Lernt man heute sowas nicht mehr in der Schule |kopfkrat ...|peinlich


 ... bin sprachlos ....|gutenach Deutschland


----------



## cappy (17. Juni 2008)

*AW: Kg in Pfund umrechnen ?*

Fake! Oder? Ich hoffe doch... |bigeyes


----------



## Case (17. Juni 2008)

*AW: Kg in Pfund umrechnen ?*

Das ist kompliziert.

Such mal bei Google

Case

Ich fass es nicht


----------



## punkarpfen (17. Juni 2008)

*AW: Kg in Pfund umrechnen ?*



tomry1 schrieb:


> Omg...
> Hoffe du bist nicht über 18 sonst wäre es peinlich ..
> Aber egal hier wird dir geholfen.
> EIN KG = Ca 2 PFUND.
> ...


Das wäre das englische Pfund. Das deutsche Pfund hat 500g.

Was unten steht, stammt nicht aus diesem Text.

(** [is_revision_descendant] terminates and is exact: on two published
    references it returns whether the later record reaches the earlier one
    through published predecessors, and never raises. *)
Theorem is_revision_descendant_correct s eref lref e l :
  rtc store_step empty_store s ->
  resolve s eref false = Ok e -> resolve s lref false = Ok l ->
  exists b, is_revision_descendant s eref lref = Some (Ok b)
    /\ (b = true <-> rtc (predecessor s) l e).
Proof.
  intros H0s He Hl. apply store_steps_wf in H0s; [| apply empty_store_wf].
  unfold is_revision_descendant. rewrite He, Hl.
  apply (resolve_published _ _ _ H0s) in He, Hl.
  destruct He as [Heref He], Hl as [_ Hl]. case_match eqn:Hg.
  - exists false. split; [reflexivity |]. split; [discriminate |]. intros Hrtc.
    apply descend_scope in Hrtc. destruct Hrtc as (H1 & H2 & H3 & H4).
    rewrite H1, H2, H3, !bool_decide_eq_true_2 in Hg by reflexivity. simpl in Hg.
    apply Z.ltb_lt in Hg. lia.
  - apply descend_spec; auto; [constructor | intros v Hv; inversion Hv |].
    unfold descend_fuel. simpl. lia.
Qed.
End store_laws.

Also 1kg entspricht 2 Pfund!


----------



## Blink* (17. Juni 2008)

*AW: Kg in Pfund umrechnen ?*



tomry1 schrieb:


> Omg...
> Hoffe du bist nicht über 18 sonst wäre es peinlich ..
> Aber egal hier wird dir geholfen.
> EIN KG = Ca 2 PFUND.
> ...





er meint nicht pound ...


----------



## tomry1 (17. Juni 2008)

*AW: Kg in Pfund umrechnen ?*

Habt recht..
Das deutsche hat 500gr.


----------



## Dienststelle-Ast (17. Juni 2008)

*AW: Kg in Pfund umrechnen ?*

Ja, die Schule oder das Leben :g.

1 Pfund sind übrigens 500 Gramm, also genau 1 halbes Kilogramm 

1 Pound, also das englische Pfund, sind 453,59237 Gramm

Munter bleiben
Tom


----------



## Toni_1962 (17. Juni 2008)

*AW: Kg in Pfund umrechnen ?*



tomry1 schrieb:


> EIN KG = Ca 2 PFUND.
> *[SIZE=+1]1 Pfund = 453,59237 Gramm[/SIZE]*


 
Bitte weckt mich einer auf |bigeyes ... ich kann es nicht glauben, welch Albtraum |bigeyes


----------



## Dienststelle-Ast (17. Juni 2008)

*AW: Kg in Pfund umrechnen ?*

Case,

2 Fragen sind ein Google sind 1/2 Suchfunktion


----------



## Rxbinhx (17. Juni 2008)

*AW: Kg in Pfund umrechnen ?*

das mit 500g hab ich natürlich schon vorher gewusst. Ich bin ja nicht blöd.|bigeyes
Ich hab aber mal bei einem Kollegen eine ziemlich komplizierte Waage gesehen und das hat mich beschäftigt.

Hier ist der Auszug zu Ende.